(** With [prompt=none] nothing is ever shown: the answer is silent or an error,
    and the error is the one of the page the same request without a [prompt] is sent
    to; without it no request is refused but for contexts the tenant can never
    produce, and those are refused whatever the prompts. *)
Theorem prompt_none_mirrors_pages r state policy acr now :
  (is_silent r = true -> asks r PromptCreate = false ->
   NextStep.decide r state policy acr now = Silent \/
   exists why, NextStep.decide r state policy acr now = Refuse why) /\
  NextStep.decide (with_prompts r []) state policy acr now =
    page_for (NextStep.decide (with_prompts r [PromptNone]) state policy acr now) /\
  (NextStep.decide r state policy acr now = Refuse UnmetAuthenticationRequirements <->
   can_satisfy acr (essential_acr r) = false) /\
  (is_silent r = false -> forall why, NextStep.decide r state policy acr now = Refuse why ->
   why = UnmetAuthenticationRequirements).
Proof.
  rewrite !decide_rows. unfold first_row, decision_table. cbn zeta.
  cbn [List.find fst].
  change (is_silent (with_prompts r [])) with false.
  change (is_silent (with_prompts r [PromptNone])) with true.
  change (asks (with_prompts r ?l) PromptCreate) with false.
  change (asks (with_prompts r ?l) PromptConsent) with false.
  change (asks (with_prompts r ?l) PromptSelectAccount) with false.
  assert (Hs : forall l, PromptLogin ∉ l ->
    must_reauthenticate (with_prompts r l) state now =
    is_some_and (fun s => Session.needs_reauthentication s (max_age r) now) (session_of state)).
  { intros l Hl. unfold must_reauthenticate, asks. destruct (session_of state); [|done].
    cbn [is_some_and with_prompts prompts max_age].
    rewrite (proj2 (bset_mem_false PromptLogin l)); [done|]. by rewrite <- list_elem_of_In. }
  rewrite !Hs by set_solver.
  cbn [with_prompts essential_acr hinted_subject].
  change (wrong_subject (with_prompts r ?l) state) with (wrong_subject r state).
  change (acr_met acr (with_prompts r ?l) state) with (acr_met acr r state).
  destruct (can_satisfy acr (essential_acr r)); cbn [negb fst snd];
    [|split_and!; intuition (eauto; congruence)].
  split_and!.
  - intros -> ->. cbn [andb]. unfold no_session.
    destruct (session_of state), (wrong_subject r state), (must_reauthenticate r state now),
      (acr_met acr r state), (consent_of state); cbn; eauto.
  - unfold no_session. destruct (session_of state) as [s|]; cbn [is_some_and orb andb fst]; [|done].
    destruct (wrong_subject r state), (Session.needs_reauthentication s (max_age r) now),
      (acr_met acr r state), (account_chooser policy), (consent_of state); done.
  - split; [|done]. destruct (asks r PromptCreate); [done|]. unfold no_session.
    destruct (is_silent r), (session_of state), (wrong_subject r state),
      (must_reauthenticate r state now), (acr_met acr r state), (asks r PromptSelectAccount),
      (account_chooser policy), (asks r PromptConsent), (consent_of state); done.
  - intros ->. cbn [andb]. destruct (asks r PromptCreate); [done|]. unfold no_session.
    destruct (session_of state), (wrong_subject r state),
      (must_reauthenticate r state now), (acr_met acr r state), (asks r PromptSelectAccount),
      (account_chooser policy), (asks r PromptConsent), (consent_of state); done.
Qed.
End Laws.
Section Minted.
Context (tenant client : string) (parameters : value) (p : AcrPolicy) (s : Session)
  (subject : string).
Hypothesis Hreadable : readable parameters.

Abbreviation made approved id rev now :=
  (minted_grant tenant client parameters p s subject approved id rev now).

Lemma minted_stands approved id rev t now :
  stands client subject now (made approved id rev t) = true.
Proof.
  unfold stands. cbn. rewrite String.eqb_refl. by rewrite bool_decide_true.
Qed.

Lemma minted_scopes approved id rev t : scopes (covered_material (made approved id rev t)) = approved.
Proof.
  apply set_eq. intros x. cbn. rewrite elem_of_list_to_set, list_elem_of_In, In_bset_of_list.
  by rewrite <- list_elem_of_In, elem_of_elements.
Qed.

Lemma minted_others approved id rev t :
  claims (covered_material (made approved id rev t)) = claims (asked parameters) /\
  authorization_details (covered_material (made approved id rev t)) =
    authorization_details (asked parameters) /\
  resources (covered_material (made approved id rev t)) = resources (asked parameters).
Proof.
  destruct Hreadable as [Hc Hd]. cbn [material minted_grant g_claims g_authorization_details
    g_resources claims authorization_details resources asked_from_parameters].
  rewrite Hc, Hd. split_and!.
  - unfold recorded_request. by destruct (_ ≫= claims_from_json).
  - unfold details_surface. by destruct (_ ≫= as_array).
  - apply set_eq. intros x. rewrite !elem_of_list_to_set, !list_elem_of_In. apply In_bset_of_list.
Qed.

*REQUIRED ACTION*: Print the data above exactly as it reads.

*RESULT OF THE EXERCISE*:
(** With [prompt=none] nothing is ever shown: the answer is silent or an error,
    and the error is the one of the page the same request without a [prompt] is sent
    to; without it no request is refused but for contexts the tenant can never
    produce, and those are refused whatever the prompts. *)
Theorem prompt_none_mirrors_pages r state policy acr now :
  (is_silent r = true -> asks r PromptCreate = false ->
   NextStep.decide r state policy acr now = Silent \/
   exists why, NextStep.decide r state policy acr now = Refuse why) /\
  NextStep.decide (with_prompts r []) state policy acr now =
    page_for (NextStep.decide (with_prompts r [PromptNone]) state policy acr now) /\
  (NextStep.decide r state policy acr now = Refuse UnmetAuthenticationRequirements <->
   can_satisfy acr (essential_acr r) = false) /\
  (is_silent r = false -> forall why, NextStep.decide r state policy acr now = Refuse why ->
   why = UnmetAuthenticationRequirements).
Proof.
  rewrite !decide_rows. unfold first_row, decision_table. cbn zeta.
  cbn [List.find fst].
  change (is_silent (with_prompts r [])) with false.
  change (is_silent (with_prompts r [PromptNone])) with true.
  change (asks (with_prompts r ?l) PromptCreate) with false.
  change (asks (with_prompts r ?l) PromptConsent) with false.
  change (asks (with_prompts r ?l) PromptSelectAccount) with false.
  assert (Hs : forall l, PromptLogin ∉ l ->
    must_reauthenticate (with_prompts r l) state now =
    is_some_and (fun s => Session.needs_reauthentication s (max_age r) now) (session_of state)).
  { intros l Hl. unfold must_reauthenticate, asks. destruct (session_of state); [|done].
    cbn [is_some_and with_prompts prompts max_age].
    rewrite (proj2 (bset_mem_false PromptLogin l)); [done|]. by rewrite <- list_elem_of_In. }
  rewrite !Hs by set_solver.
  cbn [with_prompts essential_acr hinted_subject].
  change (wrong_subject (with_prompts r ?l) state) with (wrong_subject r state).
  change (acr_met acr (with_prompts r ?l) state) with (acr_met acr r state).
  destruct (can_satisfy acr (essential_acr r)); cbn [negb fst snd];
    [|split_and!; intuition (eauto; congruence)].
  split_and!.
  - intros -> ->. cbn [andb]. unfold no_session.
    destruct (session_of state), (wrong_subject r state), (must_reauthenticate r state now),
      (acr_met acr r state), (consent_of state); cbn; eauto.
  - unfold no_session. destruct (session_of state) as [s|]; cbn [is_some_and orb andb fst]; [|done].
    destruct (wrong_subject r state), (Session.needs_reauthentication s (max_age r) now),
      (acr_met acr r state), (account_chooser policy), (consent_of state); done.
  - split; [|done]. destruct (asks r PromptCreate); [done|]. unfold no_session.
    destruct (is_silent r), (session_of state), (wrong_subject r state),
      (must_reauthenticate r state now), (acr_met acr r state), (asks r PromptSelectAccount),
      (account_chooser policy), (asks r PromptConsent), (consent_of state); done.
  - intros ->. cbn [andb]. destruct (asks r PromptCreate); [done|]. unfold no_session.
    destruct (session_of state), (wrong_subject r state),
      (must_reauthenticate r state now), (acr_met acr r state), (asks r PromptSelectAccount),
      (account_chooser policy), (asks r PromptConsent), (consent_of state); done.
Qed.
End Laws.
Section Minted.
Context (tenant client : string) (parameters : value) (p : AcrPolicy) (s : Session)
  (subject : string).
Hypothesis Hreadable : readable parameters.

Abbreviation made approved id rev now :=
  (minted_grant tenant client parameters p s subject approved id rev now).

Lemma minted_stands approved id rev t now :
  stands client subject now (made approved id rev t) = true.
Proof.
  unfold stands. cbn. rewrite String.eqb_refl. by rewrite bool_decide_true.
Qed.

Lemma minted_scopes approved id rev t : scopes (covered_material (made approved id rev t)) = approved.
Proof.
  apply set_eq. intros x. cbn. rewrite elem_of_list_to_set, list_elem_of_In, In_bset_of_list.
  by rewrite <- list_elem_of_In, elem_of_elements.
Qed.

Lemma minted_others approved id rev t :
  claims (covered_material (made approved id rev t)) = claims (asked parameters) /\
  authorization_details (covered_material (made approved id rev t)) =
    authorization_details (asked parameters) /\
  resources (covered_material (made approved id rev t)) = resources (asked parameters).
Proof.
  destruct Hreadable as [Hc Hd]. cbn [material minted_grant g_claims g_authorization_details
    g_resources claims authorization_details resources asked_from_parameters].
  rewrite Hc, Hd. split_and!.
  - unfold recorded_request. by destruct (_ ≫= claims_from_json).
  - unfold details_surface. by destruct (_ ≫= as_array).
  - apply set_eq. intros x. rewrite !elem_of_list_to_set, !list_elem_of_In. apply In_bset_of_list.
Qed.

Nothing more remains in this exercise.